A Short, Sharp Shock

Kim Stanley Robinson's A Short, Sharp Shock is the last novel I'm teaching this quarter in my 20th Century American Literature course before a much-needed summer hiatus. I haven't read it since graduate school, at UMass-Boston, in 1997, when I co-taught my first college class with my advisor Robert Crossley. I remember being utterly fascinated and inspired by A Short, Sharp Shock -- its prose, its vision, its irreal, dreamlike texture. I liked it so much I began to write a screenplay for it, and I even talked to KSR about my ideas for the screenplay one night in '97 when I met him at an SFRA convention in Los Angeles. (The screenplay remains unfinished.) While the novel engages a number of KSR themes (e.g. the relationship between nature, the human condition and violence), it's unlike anything else he's written, more fantasy than science fiction, and I suspect he hasn't produced anything like it since then because of its limited marketability and returns, at least compared to his Mars and Three California trilogies. In any case, I hadn't read A Short, Sharp Shock in over 10 years, and returning to it reminded me what a powerhouse KSR was and continues to be -- as a speculative fiction author as well as a word-artist and storyteller in general. A truly remarkable thought-experiment with equal shares of action, emotion, beauty, oddity and terror. Perhaps KSR's most overlooked and underrated work.

Review of Technologized Desire in Rain Taxi

Andy Stewart has written a thoughtful review of my book of scifi/cultural/pop/literary theory, Technologized Desire: Selfhood & the Body in Postcapitalist Science Fiction, for the latest issue of Rain Taxi. Here's the final verdict:

"Technologized Desire proves itself to be a rich addition to the growing canon of 21st-century critical theory and literary criticism. Wilson is an author who expresses a clear concern for the future; his book is an urgent text of keen observation and wide-reaching social commentary that warrants nothing less than a careful, thoughtful read."

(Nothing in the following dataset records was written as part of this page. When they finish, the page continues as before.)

Lemma better_trans a b c : better a b = true -> better b c = true -> better a c = true.
Proof using LC.
  unfold better. destruct (protocolVersion a =? _), (protocolVersion b =? _), (protocolVersion c =? _); cbn; try done.
  by apply preferred_trans.
Qed.
Lemma select_chain w ss : forall i k c a b, select_from w i ss (Some (c, b)) = Some (k, a) -> (k, a) = (c, b) \/ better a b = true.
Proof using LC.
  induction ss as [|s ss IH]; intros i k c a b; cbn; [intros [= <- <-]; by left|].
  destruct (eligible w i s) as [d|]; [|apply IH]. destruct (better d b) eqn:E; [|apply IH]. intros H.
  apply IH in H as [[= -> ->]|H]; right; [done|by eapply better_trans].
Qed.
(** Nothing that could have been selected is better than what was selected. *)
Lemma select_best w ss : forall i sel k a, select_from w i ss sel = Some (k, a) ->
  (forall c b, sel = Some (c, b) -> better b a = false)
  /\ forall j s b, ss !! j = Some s -> eligible w (i + j) s = Some b -> better b a = false.
Proof using LC.
  assert (Hirr : forall a, better a a = false).
  { intros a. unfold better. destruct (negb _ || negb _); [done|]. apply preferred_irrefl. }
  induction ss as [|s ss IH]; intros i sel k a H; cbn in H; [subst; split; [intros c b [= -> ->]; apply Hirr|done]|].
  pose proof H as Hc. apply IH in H as [H1 H2]. split.
  - intros c b ->. destruct (eligible w i s) as [d|]; [|by eapply H1]. destruct (better d b) eqn:E; [|by eapply H1].
    destruct (better b a) eqn:Eb; [|done].
    pose proof (better_trans _ _ _ E Eb) as Ht. rewrite (H1 i d eq_refl) in Ht. done.
  - intros [|j] s' b Hs He; cbn in Hs.
    + injection Hs as <-. rewrite Nat.add_0_r in He. rewrite He in H1, Hc. destruct sel as [[c d]|]; [|by eapply H1].
      destruct (better b d) eqn:E; [by eapply H1|]. destruct (better b a) eqn:Eb; [|done].
      apply select_chain in Hc as [[= -> ->]|Hc]; [congruence|]. pose proof (better_trans _ _ _ Eb Hc). congruence.
    + eapply H2; [exact Hs|]. by rewrite Nat.add_succ_r in He.
Qed.
Lemma select_one w ss : forall i sel k a, select_from w i ss sel = Some (k, a) ->
  sel = Some (k, a) \/ exists j s, k = (i + j)%nat /\ ss !! j = Some s /\ eligible w k s = Some a.
Proof.
  induction ss as [|s ss IH]; intros i sel k a H; cbn in H; [by left|]. apply IH in H as [H|(j & s' & -> & Hs & He)].
  - destruct (eligible w i s) as [d|] eqn:E; [|by left].
    assert (sel = Some (k, a) \/ (i, d) = (k, a)) as [|[= -> ->]] by (destruct sel as [[c b]|]; [destruct (better d b)|]; naive_solver); [by left|].
    right. exists 0%nat, s. by rewrite Nat.add_0_r.
  - right. exists (S j), s'. rewrite Nat.add_succ_r. by split_and!.
Qed.
Lemma select_none w ss : forall i sel, select_from w i ss sel = None ->
  sel = None /\ forall j s, ss !! j = Some s -> eligible w (i + j) s = None.
Proof.
  induction ss as [|s ss IH]; intros i sel H; cbn in H; [by split|]. apply IH in H as [H1 H2].
  destruct (eligible w i s) as [d|] eqn:E; [by destruct sel as [[c b]|]; [destruct (better d b)|]|]. split; [done|].
  intros [|j] s' Hs; cbn in Hs; [injection Hs as <-; by rewrite Nat.add_0_r|]. rewrite Nat.add_succ_r. by apply (H2 j).
Qed.
(** The listener of [close] and the [finish] of [connectOnce]; [run] waits for the connection [i]. *)
Definition socket_closed (i : nat) (reason : string) (now : Z) (c : Connector) : Connector :=
  match connections c !! i with
  | None => c
  | Some k =>
      let failed := if protocolReady k then 0 else 1 in
      let c := with_counts (generation c) (connectionFailures c + failed) (consecutiveFailures c + failed)
                 (Some (default now (offlineSinceMs c))) c in
      let c := abortAllRequests reason c in
      let c := on_connection i (fun k => with_beat (pingCount k) (pongCount k) (heartbeatTimeout k) (isAlive k) false (connectedAtMs k)
                                           (set_readyState CLOSED [] k)) c in
      let c := if bool_decide (socket c = Some i) then with_socket None false c else c in
      match loop c with
      | connecting j => if (i =? j)%nat then after_connect (protocolReady k) c else c
      | sleeping | ended => c
      end
  end.

(** *** Requests *)
Definition error_text (error : string) : string :=
  match JSON_stringify (VObject true [("error", VString error)]) with Ok (Some t) => t | _ => EmptyString end.
Definition JSON_TYPE : string * string := ("content-type", "application/json; charset=utf-8").
Definition sendResponse (i : nat) (origin : option nat) (m : ConnectorToEdgeMessage) : Connector -> Connector :=
  on_connection i (send_on origin m).
Definition sendErrorResponse (i : nat) (origin : option nat) (requestId : string) (status : Z) (error : string) : Connector -> Connector :=
  sendResponse i origin (http_response requestId status (Some [JSON_TYPE]) (error_text error)).

Inductive Forward := answered (status : Z) (error : string) | throws | fetches (f : Fetch).
(** [forwardRequest] up to [await fetch(...)]. *)
Definition forwardRequest (method path : string) (headers : list (string * string)) (body : string)
    (principal : AuthenticatedEdgePrincipal) : Forward :=
  if MAX_EDGE_REQUEST_BODY_BYTES <? utf8ByteLength body then answered 413 "request_too_large"
  else if negb (isAllowedEdgeRequest method path) then answered 404 "edge_route_not_allowed"
  else match resolve_URL path (localBaseUrl cfg) with
  | None => throws
  | Some localUrl =>
      if negb (u_origin localUrl =s u_origin (localBaseUrl cfg)) then answered 400 "invalid_local_route"
      else match (headers ← collect_headers header_value C_REQUEST_HEADER_ALLOWLIST headers [];
                  headers ← headers_set header_value EDGE_INTERNAL_ASSERTION_HEADER (internalAssertion cfg) headers;
                  principal ← encodeEdgeAuthenticatedPrincipal principal;
                  headers_set header_value EDGE_INTERNAL_PRINCIPAL_HEADER principal headers) with
      | Err _ => throws
      | Ok headers =>
          fetches (mkFetch localUrl method headers (if (method =s "GET") || sempty body then None else Some body))
      end
  end.

(** A request that is admitted. *)
Definition start_call (i : nat) (requestId method path : string) (headers : list (string * string)) (body : string)
    (principal : AuthenticatedEdgePrincipal) (c : Connector) : Connector :=
  let n := length (calls c) in
  let c := with_active (jm_set (activeRequests c) requestId n) c in
  let entered phase := with_calls (fun cs => cs ++ [mkCall i requestId None phase]) in
  match forwardRequest method path headers body principal with
  | answered status error => sendErrorResponse i (Some n) requestId status error (entered (Leaving false) c)
  | throws => entered (Leaving true) c
  | fetches f => entered (Fetching f) c
  end.

(** [fetch] and [response.text()] have ended. *)
Inductive Fetched := fetched (status : Z) (headers : list (string * string)) (body : string) | fetch_failed.
Definition call_done (n : nat) (r : Fetched) (c : Connector) : Connector :=
  match calls c !! n with
  | None => c
  | Some call =>
      let i := c_connection call in
      let c := match r with
        | fetched status headers body =>
            if MAX_EDGE_RESPONSE_BODY_BYTES <? utf8ByteLength body
            then sendErrorResponse i (Some n) (c_requestId call) 502 "gateway_response_too_large" c
            else sendResponse i (Some n) (http_response (c_requestId call) status
                   (Some (collectAllowedHeaders headers C_RESPONSE_HEADER_ALLOWLIST)) body) c
        | fetch_failed =>
            if bool_decide (c_aborted call <> None) then c
            else sendErrorResponse i (Some n) (c_requestId call) 502 "local_gateway_unavailable" c
        end in
      on_call n (set_phase (Leaving false)) c
  end.
(** The [finally] of [handleMessage], and the [catch] of its caller. *)
Definition call_left (n : nat) (c : Connector) : Connector :=
  match calls c !! n with
  | Some (mkCall i requestId a (Leaving threw)) =>
      let c := on_call n (set_phase Left) (with_active (jm_delete (activeRequests c) requestId) c) in
      if threw then on_connection i (fun k => if bool_decide (readyState k = OPEN) then close_socket 1011 k else k) c else c
  | _ => c
  end.
(* ===== verification/OwnerOAuth.v ===== *)
(** The owner's authorization server: services/mcp-edge-gateway/src/control-plane/owner-oauth.ts and auth.ts.

    [EdgeOwnerOAuth] gives out access tokens (signed texts) and refresh tokens (random texts, kept by their hash) to
    clients that the owner has consented to.  [Store] is what it keeps in the storage of the durable object, one table
    for each prefix of a key.  The object runs one handler at a time up to an [await] that is not a storage
    operation; [Work] is what a handler still has to do after such an [await] (a hash or a signature), and [step] is
    one event: a request, or the continuation of a handler, in any order.  What the handlers did is recorded:
    [consents] that the owner gave, and [issued], the grants of the tokens that were made.

    SHA-256 and HMAC, random texts and the clock are inputs.  Times of claims are whole numbers, as [issueTokens]
    writes them. *)
From S2P Require Import Prelude Errors JsString JsRegex JsBuffer JsMap Json JsonText Zod JsUrl EdgeProtocol.
Import EdgeProtocol.
Open Scope string_scope.
Open Scope list_scope.
Open Scope Z_scope.

Module OwnerOAuth.
(** *** Reading *)
Record TextFileContents := mkContents {
  text : string;
  sizeBytes : Z;
  tf_sha256 : string;
  encoding : TextEncoding;
  lineEnding : LineEnding;
  bom : string;
}.
Notation Disk := (gmap string string).
Definition hasUtf16Bom (buffer : string) : bool := startsWith buffer BOM_UTF16LE || startsWith buffer BOM_UTF16BE.
Definition readBom (buffer : string) : string :=
  if startsWith buffer BOM_UTF8 then BOM_UTF8
  else if startsWith buffer BOM_UTF16LE then BOM_UTF16LE
  else if startsWith buffer BOM_UTF16BE then BOM_UTF16BE else EmptyString.
Definition byteLength (buffer : string) : Z := Z.of_nat (String.length buffer).
Definition readTextBuffer (disk : Disk) (absolutePath : string) (maxFileBytes : Z) : result exn string :=
  match disk !! absolutePath with
  | None => Err (Native "ENOENT")
  | Some buffer =>
      if maxFileBytes <? byteLength buffer then throw FILE_TOO_LARGE "File exceeds the configured size limit."
      else if has_char NUL buffer && negb (hasUtf16Bom buffer) then throw BINARY_FILE "Binary files are not supported."
      else Ok buffer
  end.

(** *** Writing *)
(** What the calls of the file system do: the random part of the name of the temporary file, whether the directory could be
    made, what the write left when it failed, whether the rename and the removal succeeded. *)
Inductive WriteOutcome := wrote | write_failed (partial : option string).
Record WriteIO := mkIO { io_suffix : string; io_mkdir : bool; io_write : WriteOutcome; io_rename : bool; io_unlink : bool }.
Definition disk : Disk := <["/srv/ws/README" := "todo: a" +:+ str1 LF +:+ "b"]> (<["/srv/ws/src/a.ts" := "let x; // TODO b"]> (<["/srv/ws/src/lib/x.ts" := str1 NUL]> ∅)).
Definition decodeWith (e : TextEncoding) (b : string) : string := b.
Notation search := (searchFiles (P := P) Demo.glob Demo.fs ws path_join (tree []) localeCompare (fun x => Some x) decodeWith disk steady (fun _ => false)
  (fun _ => false) None "todo").
Definition matches : list SearchMatch := [mkMatch "README" 1 1 "todo: a"; mkMatch "src/a.ts" 1 11 "let x; // TODO b"].
Lemma searched_ok : search false None None = Ok (mkSearchResult matches false 1).
Proof. vm_compute. reflexivity. Qed.
Example searched_case : search true None None = Ok (mkSearchResult [mkMatch "README" 1 1 "todo: a"] false 1).
Proof. vm_compute. reflexivity. Qed.
End Trial.
End Discovery.
(* ===== verification/SessionRegistry.v ===== *)
(** The stored registry of browser sessions: services/browser-worker/domain/session-registry.ts, with the data of
    browser-session-model.ts.

    The file keeps sessions, tasks, tabs and the bindings of tabs to pages of the driver.  [load] reads it after a
    restart: no session is connected then, and older versions are migrated.  A schema is a predicate, and the versions of the
    file are constructors ([Stored]), for each has its own [schemaVersion]; a date is an instant, since the dates are those that
    [toISOString] writes, whose order as texts is the order of instants.  URL parsing is a parameter. *)
From stdpp Require Import sorting.
From S2P Require Import Prelude Errors JsString JsMap JsSort Timeouts TaskRegistry.
Open Scope string_scope.
Open Scope list_scope.
Open Scope Z_scope.

Module SessionRegistry.

(** *** Data *)
Inductive BrowserOperationMode := auto | interactive | efficient | diagnostic.
Inductive BrowserSessionState := starting | connected | disconnected | failed.
#[export] Instance BrowserSessionState_eq_dec : EqDecision BrowserSessionState.
Proof. solve_decision. Defined.
(** [driver] is ["direct"] and [profileType] is ["persistent"]. *)
Record BrowserSession := mkSession {
  sessionId : string;
  mode : BrowserOperationMode;
  sessionState : BrowserSessionState;
  routingReason : option string;
  routingPolicyReason : option string;
  sessionCreatedAt : Z;
  sessionLastUsedAt : Z;
}.
Inductive Lifecycle := task_scoped | persistent | external.
(** A tab of version 4; [ownership] is ["mcp"]. *)
Record TabV4 := mkTab {
  tabId : string;
  tab_sessionId : string;
  remoteTabId : string;
  remoteIndex : Z;
  purpose : string;
  reusable : bool;
  protected : bool;
  sticky : bool;
  tabCreatedAt : Z;
  tabLastUsedAt : Z;
  tab_url : option string;
  requestedUrl : option string;
  tab_title : option string;
  lockedUrl : option string;
}.
Record UnifiedBrowserTab := mkUnified { tab_taskId : string; lifecycle : Lifecycle; base : TabV4 }.
Inductive NavigationOperation := navigate | click | press | go_back | go_forward.
Record BrowserNavigationTransition := mkTransition { operation : NavigationOperation; startedAt : string; transition_expiresAt : string; expectedUrl : option string }.
Record BrowserTabBinding := mkBinding {
  b_tabId : string;
  b_sessionId : string;
  b_remoteTabId : string;
  b_remoteIndex : Z;
  b_url : string;
  b_title : string;
  remoteTabCount : option Z;
  navigation : option BrowserNavigationTransition;
}.
Record RegistryV4 := mkV4 { updatedAt4 : Z; sessions4 : list BrowserSession; tabs4 : list TabV4; bindings4 : list BrowserTabBinding }.
(** Versions 5 and 6, which differ in the version of the tasks. *)
Record RegistryData := mkData {
  updatedAt : Z;
  sessions : list BrowserSession;
  stored_tasks : list BrowserTask;
  tabs : list UnifiedBrowserTab;
  bindings : list BrowserTabBinding;
}.
(** Version 3 knows other drivers and profiles. *)
Inductive LegacyDriverKind := direct | mcp | cli.
#[export] Instance LegacyDriverKind_eq_dec : EqDecision LegacyDriverKind.
Proof. solve_decision. Defined.
Inductive LegacyProfileType := default_chrome | isolated | persistent_profile.
#[export] Instance LegacyProfileType_eq_dec : EqDecision LegacyProfileType.
Proof. solve_decision. Defined.
Record LegacySession := mkLegacySession { l_driver : LegacyDriverKind; l_profileType : LegacyProfileType; fallbackFrom : option LegacyDriverKind;
  fallbackReason : option string; l_session : BrowserSession }.
Record LegacyTab := mkLegacyTab { lt_driver : LegacyDriverKind; l_tab : TabV4 }.
Record LegacyBinding := mkLegacyBinding { lb_driver : LegacyDriverKind; l_binding : BrowserTabBinding }.
Record RegistryV3 := mkV3 { updatedAt3 : Z; sessions3 : list LegacySession; tabs3 : list LegacyTab; bindings3 : list LegacyBinding }.
(** What the file holds: JSON of a version, or something else. *)
Inductive Stored := V6 (d : RegistryData) | V5 (d : RegistryData) | V4 (d : RegistryV4) | V3 (d : RegistryV3) | V2_or_V1 | Other.

Definition LEGACY_UNCLAIMED_OWNER_SCOPE_HASH : string := "legacy-unclaimed".
Definition emptyRegistry : RegistryData := mkData 0 [] [] [] [].

(** [deduplicateBy]: the first of each key.  [map_of]: [new Map(values.map((v) => [keyOf(v), v]))], the last of each key. *)
Definition deduplicateBy {A} (keyOf : A -> string) (values : list A) : list A :=
  jm_values (fold_left (fun m v => if jm_has m (keyOf v) then m else jm_set m (keyOf v) v) values []).
Definition map_of {A} (keyOf : A -> string) (values : list A) : jsmap A := fold_left (fun m v => jm_set m (keyOf v) v) values [].
(** [assertUnique] adds an issue for every repeated key. *)
Definition unique {A} (keyOf : A -> string) (values : list A) : bool := bool_decide (NoDup (map keyOf values)).

Section Registry.
Context (is_url : string -> bool).

(** *** The schemas *)
Definition text_within (least most : Z) (s : string) : bool := (least <=? Z.of_nat (String.length s)) && (Z.of_nat (String.length s) <=? most).
Definition option_all {A} (f : A -> bool) (o : option A) : bool := match o with Some a => f a | None => true end.
Definition session_ok (s : BrowserSession) : bool :=
  text_within 1 128 (sessionId s) && option_all (text_within 1 200) (routingReason s) && option_all (text_within 1 200) (routingPolicyReason s)
  && iso_datetime (sessionCreatedAt s) && iso_datetime (sessionLastUsedAt s).
Definition tab4_ok (t : TabV4) : bool :=
  text_within 1 128 (tabId t) && text_within 1 128 (tab_sessionId t) && text_within 1 256 (remoteTabId t) && (0 <=? remoteIndex t)
  && text_within 1 200 (purpose t) && iso_datetime (tabCreatedAt t) && iso_datetime (tabLastUsedAt t) && option_all is_url (tab_url t)
  && option_all is_url (requestedUrl t) && option_all (text_within 0 500) (tab_title t) && option_all is_url (lockedUrl t).
Definition tab_ok (t : UnifiedBrowserTab) : bool := text_within 1 128 (tab_taskId t) && tab4_ok (base t).
Definition transition_ok (n : BrowserNavigationTransition) : bool :=
  negb (sempty (startedAt n)) && negb (sempty (transition_expiresAt n)) && option_all is_url (expectedUrl n).
Definition binding_ok (b : BrowserTabBinding) : bool :=
  text_within 1 128 (b_tabId b) && text_within 1 128 (b_sessionId b) && text_within 1 256 (b_remoteTabId b) && (0 <=? b_remoteIndex b) && is_url (b_url b)
  && text_within 0 500 (b_title b) && option_all (fun n => 0 <=? n) (remoteTabCount b) && option_all transition_ok (navigation b).
Definition at_most {A} (n : nat) (f : A -> bool) (xs : list A) : bool := (length xs <=? n)%nat && forallb f xs.
Definition registryV4StorageSchema (d : RegistryV4) : bool :=
  iso_datetime (updatedAt4 d) && at_most 100 session_ok (sessions4 d) && at_most 500 tab4_ok (tabs4 d) && at_most 500 binding_ok (bindings4 d).
(** [registryV5StorageSchema] and [registryV6StorageSchema]: the tasks have the version of their own. *)
Definition registryStorageSchema (d : RegistryData) : bool :=
  iso_datetime (updatedAt d) && at_most 100 session_ok (sessions d) && at_most 500 task_schema (stored_tasks d) && at_most 500 tab_ok (tabs d)
  && at_most 500 binding_ok (bindings d).
Definition registryV3StorageSchema (d : RegistryV3) : bool :=
  iso_datetime (updatedAt3 d) && at_most 100 (fun s => session_ok (l_session s) && option_all (text_within 1 500) (fallbackReason s)) (sessions3 d)
  && at_most 500 (fun t => tab4_ok (l_tab t) && bool_decide (requestedUrl (l_tab t) = None)) (tabs3 d)
  && at_most 500 (fun b => binding_ok (l_binding b)) (bindings3 d).

(** The binding of a tab names the same page. *)
Definition bound_to (b : BrowserTabBinding) (t : TabV4) : bool :=
  (b_sessionId b =s tab_sessionId t) && (b_remoteTabId b =s remoteTabId t) && (b_remoteIndex b =? remoteIndex t).
Definition tab_bound (ss : list BrowserSession) (bs : list BrowserTabBinding) (t : TabV4) : bool :=
  jm_has (map_of sessionId ss) (tab_sessionId t)
  && match jm_get (map_of b_tabId bs) (tabId t) with Some b => bound_to b t | None => false end.
(** The refinement of [registryV4Schema]. *)
Definition consistent4 (d : RegistryV4) : bool :=
  unique sessionId (sessions4 d) && unique tabId (tabs4 d) && unique b_tabId (bindings4 d)
  && forallb (tab_bound (sessions4 d) (bindings4 d)) (tabs4 d)
  && forallb (fun b => jm_has (map_of tabId (tabs4 d)) (b_tabId b)) (bindings4 d).
Definition terminal (t : BrowserTask) : bool := includes [finished; expired] (state t).
Definition has_task (tasks : list BrowserTask) (t : UnifiedBrowserTab) : bool :=
  match jm_get (map_of taskId tasks) (tab_taskId t) with
  | Some task => includes (tabIds task) (tabId (base t)) && negb (terminal task)
  | None => false
  end.
Definition task_consistent (ts : list UnifiedBrowserTab) (task : BrowserTask) : bool :=
  bool_decide (NoDup (tabIds task)) && negb (terminal task && negb (bool_decide (tabIds task = [])))
  && forallb (fun id => match jm_get (map_of (fun t => tabId (base t)) ts) id with
                        | Some t => tab_taskId t =s taskId task | None => false end) (tabIds task).
(** The refinement of [registryV6Schema]. *)
Definition consistent (d : RegistryData) : bool :=
  unique sessionId (sessions d) && unique taskId (stored_tasks d) && unique (fun t => tabId (base t)) (tabs d) && unique b_tabId (bindings d)
  && forallb (fun t => tab_bound (sessions d) (bindings d) (base t) && has_task (stored_tasks d) t) (tabs d)
  && forallb (task_consistent (tabs d)) (stored_tasks d)
  && forallb (fun b => jm_has (map_of (fun t => tabId (base t)) (tabs d)) (b_tabId b)) (bindings d).
Definition zod_error : exn := Native "ZodError".
Definition registryV4Schema_parse (d : RegistryV4) : result exn RegistryV4 := if registryV4StorageSchema d && consistent4 d then Ok d else Err zod_error.
Definition registryV6Schema_parse (d : RegistryData) : result exn RegistryData := if registryStorageSchema d && consistent d then Ok d else Err zod_error.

Piers Anthony on Codename Prague

A few months ago, I asked best-selling author Piers Anthony for a blurb for my upcoming novel Codename Prague. He didn't like the book, and he didn't give me a blurb, but he wrote something about it in his blog, and I really liked what he wrote, if for nothing else than he connects me with James Joyce and Finnegans Wake, a book that I both love and hate. At any rate, thanks to Piers for giving me the time of day -- he's a kind of legend. Here's what he wrote:

"I read Codename Prague by D. Harlan Wilson. This novel is described by its author as slapstick and 'literary' and graphic, a pop cultural apocalypse in which schizophrenia, psychosis, idiocy, etc. have become to varying degrees normative conditions. 'I think [it] can function as a kind of morality tale.' Well, it is indeed all that. My problem is that I read fiction for maybe two reasons: to enjoy the diversion from dull mundane reality, or to assess it for an informed opinion on its merits. I am not a fan of cyberpunk, if that is what this is, don't understand it, and don't get pleasure from it. I prefer solidly plotted stories, and this is at best thinly plotted. So I can't form an informed opinion. Let me illustrate my problem with a quote, more or less random, from the novel: 'The psychophysical process of attack is not a fundament of this physionietzschean martial art. Nor is the art of defense. The enlightened scikungfi fighter will have transcended these useless tactics. Neither aggression nor protection informs her character. Or rather, these things inform her character to such a degree that they metaentropically implode into nothingness. I stand here. I blink, I breathe. I exist. And I fucking kill you and eat your gore. That is the True Way of scikungfi. Many like to think they follow and practice the True Way. But mass man is nothing but a hack bodhisattva. He always will be.' This is a statement of one of the many divergent philosophies in the novel, replete with obscure or oblique references such as to kung fu or the one to the German philosopher Nietzsche, who developed the theory of the ubermensch (superman) in Thus Spake Zarathustra. In the end he went insane, but the Nazi Germans and others were quite taken with many of his views. That's just a hint of the wider intellectual parameters of this novel. I am reminded of the works of James Joyce; Finnegans Wake is said to be well worth the two to four years it takes to properly read it. But as I said, it's not my thing. So I'm not in a position to recommend it, but that is not at all the same thing as saying it's not competent; I suspect it's a good novel of its type."

Rhys Hughes on Goat Heads

Welsh author and essayist Rhys Hughes has written a tres chic blurb for my upcoming fiction collection The Had Goat Heads.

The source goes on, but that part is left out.